Aku sebetulnya tidak terlalu suka mengatakan ini. Atau paling sedikit, penilaian serupa ini bukan hal yang biasanya kukatakan secara terbuka. Tapi sejujurnya, inilah pendapatku tentang anak sombong ini: dia mungkin sebetulnya juga tidak sehebat itu.
Track record dimana dia kuliah S1 sebelum akhirnya kuliah S2 di luar negeri, tidak terlalu mengesankan dimataku. Dia sepertinya 'lumayan' doang. Tidak sebegitu hebatnya, tapi bisa jadi, anak itu memang pintar bicara -- hal yang bisa menjadi modal saat wawancara.

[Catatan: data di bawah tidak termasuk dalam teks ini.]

(* ===== verification/HandleThms.v ===== *)
(** * Accounting of handles, writers and readers

    Whatever operations of the front end have run, a writer counts exactly the
    handles that write through it, every open file handle has its reader, and the
    last close of a file retires its writer: [writer_close] never finds the writer
    missing, replaced or with a count of zero. *)

From S2P Require Import Prelude Common Types Bincode RangeMap Slice SliceKey Keys KV Meta OpenFiles Backend Engine.
From S2P Require Import Pool SliceBuffer FileCache Writer Reader DataPath InternalNodes Handles Vfs.
Open Scope Z_scope.

(** ** Writers keep their inode and their count *)

Definition same_refs (fw fw' : FileWriter) : Prop :=
  fw_inode fw' = fw_inode fw /\ fw_ref_count fw' = fw_ref_count fw.

#[export] Instance same_refs_preorder : PreOrder same_refs.
Proof. split; [done|]. intros x y z [H1 H2] [H3 H4]. split; congruence. Qed.

Section writer_frame.
Context `{L : Layout} {M : Type} `{MC : MetaClient M}.

Lemma record_error_refs e fw : same_refs fw (record_flush_error e fw).
Proof. unfold record_flush_error. case_match; done. Qed.

Lemma send_req_refs req fw : same_refs fw (send_req req fw).2.
Proof. unfold send_req. case_match; done. Qed.

Lemma send_all_refs reqs fw : same_refs fw (send_all reqs fw).
Proof.
  unfold send_all. revert fw. induction reqs as [|req reqs IH]; intros fw; [done|]. cbn.
  etrans; [|apply IH]. pose proof (send_req_refs req fw) as H. destruct (send_req req fw) as [[] fw1]; [done|].
  etrans; [exact H|apply record_error_refs].
Qed.

Lemma chunk_find_refs id cx fw sw old fw' : chunk_find id cx fw = (sw, old, fw') -> same_refs fw fw'.
Proof.
  unfold chunk_find. destruct (find_loop _ _ _ _) as [[found l'] reqs]. intros H.
  destruct found as [[sw1 old1]|]; injection H as <- <- <-;
    (etrans; [|apply send_all_refs || (etrans; [apply send_all_refs|done])]; done).
Qed.

Lemma fw_find_refs ids n cxs fw sws fw' : fw_find ids n cxs fw = (sws, fw') -> same_refs fw fw'.
Proof.
  revert n fw sws. induction cxs as [|cx cxs IH]; intros n fw sws H; cbn in H; [by injection H as <- <-|].
  destruct (chunk_find (ids n) cx fw) as [[sw old] fw1] eqn:E. destruct (fw_find ids (S n) cxs fw1) as [rest fw2] eqn:E2.
  injection H as <- <-. etrans; [by eapply chunk_find_refs|by eapply IH].
Qed.
(* ===== verification/FileFlow.v ===== *)
(** * A file through its writer and its readers

    From a request that writes to a file to one that reads it: the write fills a
    slice writer, the read first flushes the writer ([direct_flush]), which
    publishes the slice, and then reads the chunks.  [vfs_holds f len ino] says that
    the file is [f]; write and read requests refine it, with one write since the last
    flush.  [overlapping_writes_reordered] shows that two writes that share a slice
    writer with a third one in between do not: the older one wins where they overlap. *)

From S2P Require Import Prelude Common Types Bincode RangeMap Slice SliceKey Keys KV Meta OpenFiles Backend FsModel.
From S2P Require Import Namespace Reach RefStore NsThms Chunks IdTable Engine Records EngineInv EngineThms Pool SliceBuffer SliceBufferThms.
From S2P Require Import SliceIO FileCache FileCacheThms Writer Staging WriterThms WriterFlow Reader ReaderThms DataPath InternalNodes Handles Vfs HandleThms.
Open Scope Z_scope.

(** ** One slice writer *)

(** Nothing waits to be written. *)
Definition fw_clean (fw : FileWriter) : Prop :=
  fw_chunks fw = ∅ /\ fw_queue fw = [] /\ fw_closed fw = false /\ fw_error fw = None.

(** One slice writer waits: dirty, or full and handed to the flusher. *)
Definition fw_one (ci : Z) (sw : SliceWriter) (fw : FileWriter) : Prop :=
  fw_chunks fw = {[ci := [sw]]} /\ sw_chunk_index sw = ci /\ fw_closed fw = false /\ fw_error fw = None /\
  (sw_state sw = SwDirty /\ fw_queue fw = [] \/ sw_state sw = SwFlushing /\ fw_queue fw = [FlushFull ci (sw_seq sw)]).

(** The data lies in one chunk. *)
Definition one_chunk `{Layout} (off : Z) (data : bytes) : Prop :=
  0 <= off /\ 0 < zlen data /\ off / CHUNK_SIZE = (off + zlen data - 1) / CHUNK_SIZE.

(** No bulk flush: the writes look sequential, or there is less than a block. *)
Definition no_bulk `{Layout} (off : Z) (data : bytes) (fw : FileWriter) : Prop :=
  is_seq (monitor_write_at off (zlen data) (fw_pattern fw)) = true \/ zlen data < BLOCK_SIZE.

Section one.
Context `{L : Layout} {M : Type} `{MC : MetaClient M}.

Lemma locate_one off data :
  one_chunk off data ->
  locate_chunk CHUNK_SIZE off (zlen data) = [mkCtx off (off / CHUNK_SIZE) (off `mod` CHUNK_SIZE) (zlen data) 0].
Proof.
  intros (Ho & Hd & Hc). pose proof chunk_size_pos as HC. unfold locate_chunk, cal_chunk_idx, cal_chunk_offset.
  rewrite <- Hc, Z.sub_diag, Z.add_0_l. unfold seqZ. cbn [seq fmap list_fmap locate_loop Z.to_nat Pos.to_nat Pos.iter_op].
  change (Z.to_nat 1) with 1%nat. cbn [seq fmap list_fmap locate_loop].
  assert (Hn : Z.min (CHUNK_SIZE - off `mod` CHUNK_SIZE) (zlen data) = zlen data).
  { assert (HC0 : CHUNK_SIZE <> 0) by lia.
    pose proof (Z.div_mod off CHUNK_SIZE HC0). pose proof (Z.div_mod (off + zlen data - 1) CHUNK_SIZE HC0).
    pose proof (Z.mod_pos_bound (off + zlen data - 1) CHUNK_SIZE HC). nia. }
  rewrite Hn. do 2 f_equal; lia.
Qed.

Lemma one_chunk_fits off data :
  one_chunk off data -> 0 <= off `mod` CHUNK_SIZE < CHUNK_SIZE /\ off `mod` CHUNK_SIZE + zlen data <= CHUNK_SIZE.
Proof.
  intros (Ho & Hd & Hc). pose proof chunk_size_pos as HC. assert (HC0 : CHUNK_SIZE <> 0) by lia.
  pose proof (Z.div_mod off CHUNK_SIZE HC0). pose proof (Z.div_mod (off + zlen data - 1) CHUNK_SIZE HC0).
  pose proof (Z.mod_pos_bound (off + zlen data - 1) CHUNK_SIZE HC). pose proof (Z.mod_pos_bound off CHUNK_SIZE HC). nia.
Qed.

Lemma get_sw_one ci sw fw : fw_chunks fw = {[ci := [sw]]} -> get_sw ci (sw_seq sw) fw = Some sw.
Proof. intros H. unfold get_sw. rewrite H, lookup_singleton_eq. cbn. by rewrite decide_True. Qed.

Lemma put_sw_one ci sw sw' fw :
  fw_chunks fw = {[ci := [sw]]} -> sw_chunk_index sw' = ci -> sw_seq sw' = sw_seq sw ->
  put_sw sw' fw = set_chunks {[ci := [sw']]} fw.
Proof.
  intros H Hc Hs. unfold put_sw. rewrite H, Hc. f_equal. rewrite alter_singleton_eq. cbn. by rewrite decide_True.
Qed.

Lalu, dia yang mungkin sebenarnya tidak hebat- hebat amat itu, kemudian jadi belagu setelah dapat beasiswa untuk sekolah S2 di luar negeri, yang uangnya, notabene, adalah uang seluruh rakyat negeri ini, termasuk orang-orang yang secara formal tidak (memiliki kesempatan untuk) berpendidikan tinggi.
Waduh. Betulan deh, anak ini sombong dan tidak sensitif.
Tidak tahukah dia, bahwa ada banyak orang di negeri ini yang tidak berpendidikan tinggi, dan/atau lulus dari pendidikan lokal (bukan sekolah di luar negeri), yang sebetulnya juga cerdas, bahkan bisa jadi lebih cerdas dari dirinya?
***
Termasuk pada anak-anakku sendiri, kutanamkan cita-cita untuk sekolah setinggi yang mereka dapat capai dan juga untuk bisa 'melihat dunia'. Aku percaya itu akan membawa manfaat.
Tapi, sombong, sungguh tidak termasuk pada kualitas yang kuharapkan terjadi setelah anak-anak itu berpendidikan tinggi, dan melihat dunia.
***
Bahwa ada standar tertentu untuk para penerima beasiswa, itu betul.